§ WHAT TO DO
Each line of the material below is to be checked for "cores"; the number of matching lines is the only output expected.

§ INFORMATION GIVEN
(** A check that fails: [main] exits, with nothing invoked and its error
    record last. *)
Lemma main_rejected (w : World) (args : Namespace) (s : state) :
  Py.contains " " (name args) = true \/
  (path_exists w (absolute_iso w args) = false /\ path_exists w (iso_in_dir w args) = false) \/
  (Py.truthy_str (cinit args) = true /\
   path_exists w (Py.join snippets_dir (cinit args)) = false) ->
  exists code s' msg,
    main w args s = Exited code s' /\
    (code = 0 \/ code = 1) /\
    (code = 0 <-> Py.contains " " (name args) = true) /\
    invoked (trace s') = invoked (trace s) /\
    last (trace s') (EvUpdate 0) = EvLog ERROR msg [].
Proof.
  intros Hbad.
  destruct (Py.contains " " (name args)) eqn:Hname.
  - do 3 eexists. rewrite main_name_with_space by exact Hname.
    split; [reflexivity|]. split; [now left|]. split; [tauto|].
    split; [apply invoked_emit_log|]. unfold emit. cbn [trace]. apply last_last.
  - destruct Hbad as [Hbad|Hbad]; [discriminate|].
    unfold main, bind, ret, logging_info, logging_error, sys_exit.
    unfold absolute_iso, iso_in_dir, absolute_iso in Hbad.
    rewrite Hname.
    assert (Hcode : 1 = 0 \/ 1 = 1) by now right.
    assert (Hiff : 1 = 0 <-> false = true) by (split; discriminate).
    destruct (Py.isabs (iso args)); cbn [negb] in *;
      (destruct (path_exists w _) eqn:Hex at 1; cbn [negb];
       [| destruct (path_exists w (Py.join iso_dir _)) eqn:Hex' at 1 ]).
    all: try (destruct Hbad as [[Hb _]|[Hc Hs]]; [congruence|]; rewrite Hc, Hs; cbn [negb]).
    all: try (destruct Hbad as [[_ Hb]|[Hc Hs]]; [congruence|]; rewrite Hc, Hs; cbn [negb]).
    all: do 3 eexists; (split; [reflexivity|]); (split; [exact Hcode|]);
      (split; [exact Hiff|]);
      unfold emit; cbn [trace]; rewrite ?invoked_app; cbn [invoked flat_map app];
      rewrite ?app_nil_r; (split; [reflexivity|]);
      rewrite ?app_assoc; apply last_last.
Qed.

(** The checks leave no third way. *)
Lemma main_checks (w : World) (args : Namespace) :
  (Py.contains " " (name args) = true \/
   (path_exists w (absolute_iso w args) = false /\
    path_exists w (iso_in_dir w args) = false) \/
   (Py.truthy_str (cinit args) = true /\
    path_exists w (Py.join snippets_dir (cinit args)) = false))
  \/
  (Py.contains " " (name args) = false /\
   (exists iso_file,
      (path_exists w (absolute_iso w args) = true /\ iso_file = absolute_iso w args) \/
      (path_exists w (absolute_iso w args) = false /\
       path_exists w (iso_in_dir w args) = true /\ iso_file = iso_in_dir w args)) /\
   (Py.truthy_str (cinit args) = false \/
    path_exists w (Py.join snippets_dir (cinit args)) = true)).
Proof.
  destruct (Py.contains " " (name args)); [now left; left|].
  destruct (Py.truthy_str (cinit args)) eqn:Hc;
    [destruct (path_exists w (Py.join snippets_dir (cinit args))) eqn:Hs;
     [|left; right; right; now split]|];
    (destruct (path_exists w (absolute_iso w args)) eqn:Hex;
     [right; split; [reflexivity|]; split; [eexists; left; split; reflexivity|auto]|]);
    (destruct (path_exists w (iso_in_dir w args)) eqn:Hex';
     [right; split; [reflexivity|]; split; [eexists; right; repeat split; reflexivity|auto]
     |left; right; left; now split]).
Qed.

(** X9.  A step that fails does not change how [main] ends.  With arguments
    that pass the checks (here: an absolute ISO path that exists, a snippet
    that exists if one is named) and a command that ends abnormally, [main]
    still returns normally, so the process ends with status 0; the failure
    shows only as the error record that closes the log and as a bar short of
    7. *)
Theorem failed_step_leaves_exit_status_unchanged
    (w : World) (args : Namespace) (s : state) :
  Py.contains " " (name args) = false ->
  Py.isabs (iso args) = true ->
  path_exists w (iso args) = true ->
  Py.truthy_str (cinit args) = false \/
  path_exists w (Py.join snippets_dir (cinit args)) = true ->
  all_succeed w (invoked (trace s))
    (commands (steps (vmid args) (name args) (vlan args) (memory args) (cores args)
                 (cinit args) (iso args) (ostype args))) = false ->
  exists s',
    main w args s = Normal tt s' /\
    is_error (last (trace s') (EvUpdate 0)) = true /\
    total (pbar s') = 7%nat /\
    (n (pbar s') < 7)%nat.
Proof.
  intros Hname Habs Hex Hsnip Hfail.
  assert (Hiso : absolute_iso w args = iso args) by (unfold absolute_iso; now rewrite Habs).
  destruct (main_validated w args s (iso args) Hname) as (s1 & -> & Hinv & _);
    [left; rewrite Hiso; auto|exact Hsnip|].
  unfold create_template_for, create_template.
  rewrite <- Hinv in Hfail.
  destruct (run_cases w (vmid args)
              (steps (vmid args) (name args) (vlan args) (memory args) (cores args)
                 (cinit args) (iso args) (ostype args)) s1)
    as [[Hall _] | (k & desc & cmd & _ & Hk & _ & _ & _ & _ & _ & Hrun)];
    [congruence|].
  eexists. split; [exact Hrun|]. unfold after. cbn [trace pbar total n].
  split; [|split; [reflexivity|exact Hk]].
  match goal with
  | |- is_error (last (?t ++ ?l ++ [?a; ?b; ?c]) _) = _ =>
      change (t ++ l ++ [a; b; c]) with (t ++ l ++ [a; b] ++ [c])
  end.
  rewrite !app_assoc, last_last. reflexivity.
Qed.

Lemma failed_step_leaves_exit_status_unchanged_witness :
  exists s',
    main Sample.stray_snippet Sample.args_ok init_state = Normal tt s' /\
    is_error (last (trace s') (EvUpdate 0)) = true /\
    total (pbar s') = 7%nat /\
    (n (pbar s') < 7)%nat.
Proof.
  apply (failed_step_leaves_exit_status_unchanged Sample.stray_snippet Sample.args_ok
           init_state).
  - reflexivity.
  - reflexivity.
  - reflexivity.
  - left. reflexivity.
  - reflexivity.
Defined.

(** X11.  When the ISO is not found at the path given (made absolute), the
    only other place looked at is the ISO directory joined with the last
    component of the [--iso] argument: leading directories of the argument
    and the working directory play no part.  If the file is there, that path
    is the one handed to [create_template]. *)
Theorem iso_fallback_uses_last_component
    (w : World) (args : Namespace) (s : state) :
  Py.contains " " (name args) = false ->
  path_exists w (absolute_iso w args) = false ->
  path_exists w ("/var/lib/vz/template/iso/" ++ Py.basename (iso args))%string = true ->
  Py.truthy_str (cinit args) = false \/
  path_exists w (Py.join snippets_dir (cinit args)) = true ->
  mentions "/" (Py.basename (iso args)) = false /\
  exists s1,
    main w args s =
      create_template_for w args
        ("/var/lib/vz/template/iso/" ++ Py.basename (iso args))%string s1 /\
    invoked (trace s1) = invoked (trace s).
Proof.
  intros Hname Hex Hdir Hsnip. split; [apply basename_no_sep|].
  rewrite <- (iso_in_dir_eq w args) in Hdir |- *.
  destruct (main_validated w args s (iso_in_dir w args) Hname) as (s1 & Hmain & Hinv & _);
    [right; auto|exact Hsnip|].
  exists s1. split; [exact Hmain|exact Hinv].
Qed.

Lemma iso_fallback_uses_last_component_witness :
  mentions "/" (Py.basename (iso Sample.args_relative_iso)) = false /\
  exists s1,
    main Sample.iso_in_store Sample.args_relative_iso init_state =
      create_template_for Sample.iso_in_store Sample.args_relative_iso
        ("/var/lib/vz/template/iso/" ++ Py.basename (iso Sample.args_relative_iso))%string s1 /\
    invoked (trace s1) = invoked (trace init_state).
Proof.
  apply (iso_fallback_uses_last_component Sample.iso_in_store Sample.args_relative_iso
           init_state).
  - reflexivity.
  - reflexivity.
  - reflexivity.
  - left. reflexivity.
Defined.

(** X12.  A snippet name that starts with a slash is checked at that absolute
    path, not under the snippets directory: if the file exists there, [main]
    goes on, and the sixth command still asks for
    [user=local:snippets/<name>], whether or not such a snippet exists. *)
Theorem absolute_snippet_name_bypasses_snippets_dir
    (w : World) (args : Namespace) (s : state) :
  Py.contains " " (name args) = false ->
  Py.isabs (iso args) = true ->
  path_exists w (iso args) = true ->
  Py.startswith_sep (cinit args) = true ->
  path_exists w (cinit args) = true ->
  Py.join snippets_dir (cinit args) = cinit args /\
  (exists s1,
     main w args s = create_template_for w args (iso args) s1 /\
     invoked (trace s1) = invoked (trace s)) /\
  nth_error (steps (vmid args) (name args) (vlan args) (memory args) (cores args)
               (cinit args) (iso args) (ostype args)) 5
  = Some ("Setting Cloud-Init Customization",
          ["qm"; "set"; Py.str (vmid args); "--cicustom";
           ("user=local:snippets/" ++ cinit args)%string]).
Proof.
  intros Hname Habs Hex Hstart Hsnip.
  assert (Hjoin : Py.join snippets_dir (cinit args) = cinit args)
    by (unfold Py.join; now rewrite Hstart).
  split; [exact Hjoin|]. split.
  - assert (Hiso : absolute_iso w args = iso args)
      by (unfold absolute_iso; now rewrite Habs).
    destruct (main_validated w args s (iso args) Hname) as (s1 & Hmain & Hinv & _);
      [left; rewrite Hiso; auto|right; now rewrite Hjoin|].
    exists s1. split; [exact Hmain|exact Hinv].
  - destruct (cinit args); [discriminate Hstart|reflexivity].
Qed.

Lemma absolute_snippet_name_bypasses_snippets_dir_witness :
  Py.join snippets_dir (cinit Sample.args_stray_snippet) = cinit Sample.args_stray_snippet /\
  (exists s1,
     main Sample.stray_snippet Sample.args_stray_snippet init_state
       = create_template_for Sample.stray_snippet Sample.args_stray_snippet
           (iso Sample.args_stray_snippet) s1 /\
     invoked (trace s1) = invoked (trace init_state)) /\
  nth_error (steps (vmid Sample.args_stray_snippet) (name Sample.args_stray_snippet)
               (vlan Sample.args_stray_snippet) (memory Sample.args_stray_snippet)
               (cores Sample.args_stray_snippet) (cinit Sample.args_stray_snippet)
               (iso Sample.args_stray_snippet) (ostype Sample.args_stray_snippet)) 5
  = Some ("Setting Cloud-Init Customization",
          ["qm"; "set"; Py.str (vmid Sample.args_stray_snippet); "--cicustom";
           ("user=local:snippets/" ++ cinit Sample.args_stray_snippet)%string]).
Proof.
  apply (absolute_snippet_name_bypasses_snippets_dir Sample.stray_snippet
           Sample.args_stray_snippet init_state).
  - reflexivity.
  - reflexivity.
  - reflexivity.
  - reflexivity.
  - reflexivity.
Defined.

(** X13.  An [--iso] argument that ends with a slash has an empty last
    component, so when nothing exists at the path given the place looked at
    is the ISO directory itself; since the directory exists, the check passes
    and the directory is handed to [create_template] as the ISO file. *)
Theorem iso_with_trailing_slash_resolves_to_iso_dir
    (w : World) (args : Namespace) (s : state) :
  Py.contains " " (name args) = false ->
  Py.endswith_sep (iso args) = true ->
  path_exists w (absolute_iso w args) = false ->
  path_exists w "/var/lib/vz/template/iso/" = true ->
  Py.truthy_str (cinit args) = false \/
  path_exists w (Py.join snippets_dir (cinit args)) = true ->
  exists s1,
    main w args s = create_template_for w args "/var/lib/vz/template/iso/" s1 /\
    invoked (trace s1) = invoked (trace s).
Proof.
  intros Hname Hend Hex Hdir Hsnip.
  assert (Hcand : iso_in_dir w args = "/var/lib/vz/template/iso/").
  { rewrite iso_in_dir_eq. unfold Py.basename.
    rewrite basename_from_endswith_sep by exact Hend. reflexivity. }
  destruct (main_validated w args s (iso_in_dir w args) Hname) as (s1 & Hmain & Hinv & _);
    [right; rewrite Hcand; auto|exact Hsnip|].
  rewrite Hcand in Hmain. exists s1. split; [exact Hmain|exact Hinv].
Qed.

§ ANSWER FOR THE TASK
4